Não suportando mais ficar deitado o menino levantou e começou a andar pelo quarto, encostou o ouvido na porta, mas só ouviu os costumeiros xingamentos e vidros que se quebravam, nada de novo. Tarcísio parou e olhou para as coisas que havia no quarto, uma mochila vazia, pacotes de biscoitos que ele guardava para a noite, os bonecos da Liga da Justiça, livros da escola. Então, uma ideia começou a se formar na sua cabecinha infantil. Fugir de casa. Sim, isso resolveria o problema de uma vez por todas, ninguém mais ouviria falar nele. Não ia fazer que nem os amigos, que às vezes fugiam e iam para a casa dos avós, não, ele iria fugir de verdade, ia sair de casa, da cidade, quem sabe até entrar em um circo como via nos filmes, ainda não sabia ao certo, só sabia que o mais importante era ir para longe do pai.

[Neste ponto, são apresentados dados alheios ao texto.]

(** Memory through the demonstration. *)
Lemma m16_images m : image_at VM0_PA tenant_image (m16_mem m) /\ image_at VM1_PA tenant_image (m16_mem m).
Proof. apply (images_copied _ m); [vm_compute; reflexivity|vm_compute; congruence|reflexivity]. Qed.
Lemma tenant_store_ok i j : 0 <= i < 2 -> 0 <= j < 2 -> trace_ok (vm_pa j) tenant_image (tenant_store i).
Proof.
  intros Hi Hj. assert (i = 0 \/ i = 1) as [-> | ->] by lia; assert (j = 0 \/ j = 1) as [-> | ->] by lia;
    (split; [reflexivity|]; split; [|reflexivity]); apply Forall_singleton; fits_const.
Qed.
(** The memory the demonstration leaves. *)
Definition m16_final (m : mem) : mem := stores (m16_mem m) 0 (tenant_store 0 ++ tenant_store 1).
Lemma m16_cell m i : 0 <= i < 2 -> ld64 (m16_final m) (vm_pa i + 0x1000) = tenant_magic i.
Proof.
  intros Hi. unfold m16_final. rewrite <- (Z.add_0_l (vm_pa i + 0x1000)).
  apply (load_written 0 SPACE ltac:(unfold SPACE; lia) _ _ _ _ None); [|reflexivity| |done|];
    [|repeat (apply Forall_cons; split); [fits_const|fits_const|by apply Forall_nil]|];
    (assert (i = 0 \/ i = 1) as [-> | ->] by lia; reflexivity).
Qed.
Lemma m16_frame m c :
  0 <= c < SPACE -> ~ in_range (len tenant_image) VM0_PA c -> ~ in_range (len tenant_image) VM1_PA c ->
  ~ in_range 8 (VM0_PA + 0x1000) c -> ~ in_range 8 (VM1_PA + 0x1000) c -> rd8 (m16_final m) c = rd8 m c.
Proof.
  intros Hc H0 H1 H2 H3. unfold m16_final. rewrite rd8_stores_apart; [|done|reflexivity|].
  - unfold m16_mem. by rewrite !rd8_write_bytes.
  - cbn [app tenant_store forallb]. unfold Asm.apart, in_range, vm_pa, VM0_PA, VM1_PA, SPACE in *. change (Z.of_nat 1) with 1.
    change (0 =? 0) with true. change (1 =? 0) with false. cbv iota. clear H0 H1.
    assert (forall b, 0 <= b < 2 ^ 40 -> ~ u64 (c - b) < 8 -> (c + 1 <=? b) || (b + Z.of_nat 8 <=? c) = true) as Hf.
    { intros b Hb Hn. destruct (Z.leb_spec (c + 1) b), (Z.leb_spec (b + Z.of_nat 8) c); try done. destruct Hn. zlia. }
    by rewrite !Hf by (done || lia).
Qed.

(** What the demonstration prints after the stage-2 message. *)
Definition m16_text : list Z := flat_map (fun s => line (ln s)) [
  "[M16] two isolated VMs: same guest IPA 0x40000000 -> different host RAM";
  "      VM0 RAM @host 0x80000000, VM1 RAM @host 0xc0000000";
  "[M16] VM0 ran at IPA 0x40000000, wrote+read its private magic = 0xa5a50000";
  "[M16] VM1 ran at IPA 0x40000000, wrote+read its private magic = 0xa5a50001";
  "[M16] host view: VM0 block @0x80001000 = 0xa5a50000 ; VM1 block @0xc0001000 = 0xa5a50001";
  "[M16] isolation verified: identical guest address, distinct host memory; neither VM can see the other."]%string.

(** C9: The isolation demonstration shows isolation.  With the image of
    guest_tenant_entry as the assembler lays it out, mtenant_demo copies it to both VMs'
    blocks, both VMs execute it from there instruction by instruction under their own
    stage-2 tables, and from any well-formed state it returns with exactly the expected
    report on the console: the two VMs ran at one address and read back their own magic
    numbers, the host finds the two numbers at different physical addresses.  The VMs are
    isolated in the sense of [isolated], and no byte of memory has changed outside the two
    images and the two cells the guests wrote. *)
Theorem mtenant_demo_shows (h : hv guest) :
  wf_hv h ->
  exists h', mtenant_demo lk h = Ok (tt, h') /\ h_console h' = h_console h ++ stage2_text lk ++ m16_text /\
    isolated lk VM0_PA VM1_PA h' /\ (forall i b, 0 <= i < 2 -> tenant_xlate lk (vm_vttbr lk i) b = s2_pa <$> guest_walk lk h' i b) /\
    ld64 (h_mem h') (VM0_PA + 0x1000) = 0xA5A50000 /\ ld64 (h_mem h') (VM1_PA + 0x1000) = 0xA5A50001 /\
    (forall c, 0 <= c < SPACE -> ~ in_range (len tenant_image) VM0_PA c -> ~ in_range (len tenant_image) VM1_PA c ->
       ~ in_range 8 (VM0_PA + 0x1000) c -> ~ in_range 8 (VM1_PA + 0x1000) c -> rd8 (h_mem h') c = rd8 (h_mem h) c).
Proof.
  intros Hh. destruct (m16_ready h Hh) as (h1 & E1 & W1 & C1 & V1).
  destruct (println_says quantum lk "[M16] two isolated VMs: same guest IPA 0x40000000 -> different host RAM" h1 W1) as (h2 & E2 & W2 & C2 & V2).
  destruct (printf_says quantum lk (ln "      VM0 RAM @host %x, VM1 RAM @host %x") [AInt VM0_PA; AInt VM1_PA] h2 ltac:(args_ok) ltac:(by eexists) W2)
    as (h3 & E3 & W3 & C3 & V3). rewrite V2, V1 in V3. injection V3 as A3 M3 _ _ O3. clear V1 V2.
  destruct (m16_images (h_mem h)) as [I0 I1].
  destruct (m16_vm 0 h3) as (h4 & v0 & E4 & W4 & C4 & A4 & M4 & O4); [lia|done|congruence|by rewrite A3|by rewrite M3|].
  destruct (m16_vm 1 h4) as (h5 & v1 & E5 & W5 & C5 & A5 & M5 & O5); [lia|done|congruence|by rewrite A4, A3| |].
  { rewrite M4, M3. apply image_stores; [done|done|by apply (tenant_store_ok 0 1); lia|exact I1]. }
  assert (h_mem h5 = m16_final (h_mem h)) as M6 by (rewrite M5, M4, M3; symmetry; apply stores_app).
  pose proof (m16_cell (h_mem h) 0 ltac:(lia)) as L0. pose proof (m16_cell (h_mem h) 1 ltac:(lia)) as L1.
  rewrite <- M6 in L0, L1.
  assert (forall b v, ld64 (h_mem h5) b = v -> read_mem32 b h5 = Ok (u32 v, h5)) as Hrd.
  { intros b v Hb. unfold read_mem32, gets. rewrite (load_low 4 4). change (4 + 4)%nat with 8%nat. by rewrite Hb. }
  destruct (printf_says quantum lk (ln "[M16] host view: VM0 block @%x = %x ; VM1 block @%x = %x")
    [AInt (VM0_PA + 0x1000); AInt (u32 (tenant_magic 0)); AInt (VM1_PA + 0x1000); AInt (u32 (tenant_magic 1))] h5 ltac:(args_ok) ltac:(by eexists) W5)
    as (h6 & E6 & W6 & C6 & V6).
  destruct (println_says quantum lk "[M16] isolation verified: identical guest address, distinct host memory; neither VM can see the other." h6 W6)
    as (h7 & E7 & W7 & C7 & V7). rewrite V6 in V7. injection V7 as A7 M7 _ _ O7. clear V6.
  assert (core h7 = tenant_core lk VM0_PA VM1_PA) as Hc by congruence.
  exists h7. split.
  { unfold mtenant_demo. rewrite (st_bind_Ok _ _ _ _ _ E1), (st_bind_Ok _ _ _ _ _ E2), (st_bind_Ok _ _ _ _ _ E3), (st_bind_Ok _ _ _ _ _ E4),
      (st_bind_Ok _ _ _ _ _ E5), (st_bind_Ok _ _ _ _ _ (Hrd _ _ L0)), (st_bind_Ok _ _ _ _ _ (Hrd _ _ L1)), (st_bind_Ok _ _ _ _ _ E6).
    change (u32 (tenant_magic 0) =? u32 (tenant_magic 1)) with false. exact E7. }
  split.
  { rewrite O7, O5, O4, O3, <- !app_assoc. do 2 apply (f_equal (app _)). vm_compute. reflexivity. }
  split; [apply core_isolated; [done|fits_const|fits_const|by vm_compute|done]|].
  split; [intros i b Hi; by apply tenant_xlate_walk|]. rewrite M7. split; [exact L0|]. split; [exact L1|]. rewrite M6. apply m16_frame.
Qed.
End M16.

O garoto pegou as bolachas, dois bonecos, um canivete que havia ganhado de presente de aniversário, algumas mudas de roupa e colocou tudo na mochila, depois a atirou pela janela do quarto no primeiro andar. Agora começava a parte difícil: como sair? Pular estava fora de questão. A única saída era a porta da frente, passar pela briga. Ignorar o pai seria fácil, Tarcísio não conseguia sequer chama-lo de pai. Ele não sabia se conseguiria encarar a mãe, mas era o único jeito. Abriu a porta do quarto e foi andando lentamente, como se estivesse se despedindo de todos os objetos da casa. Passou reto pela sala, parou em frente à porta, pegou na maçaneta e ouviu a mãe falando entre soluços:
- Onde você está indo, filho? Está tarde, volte pra seu quarto.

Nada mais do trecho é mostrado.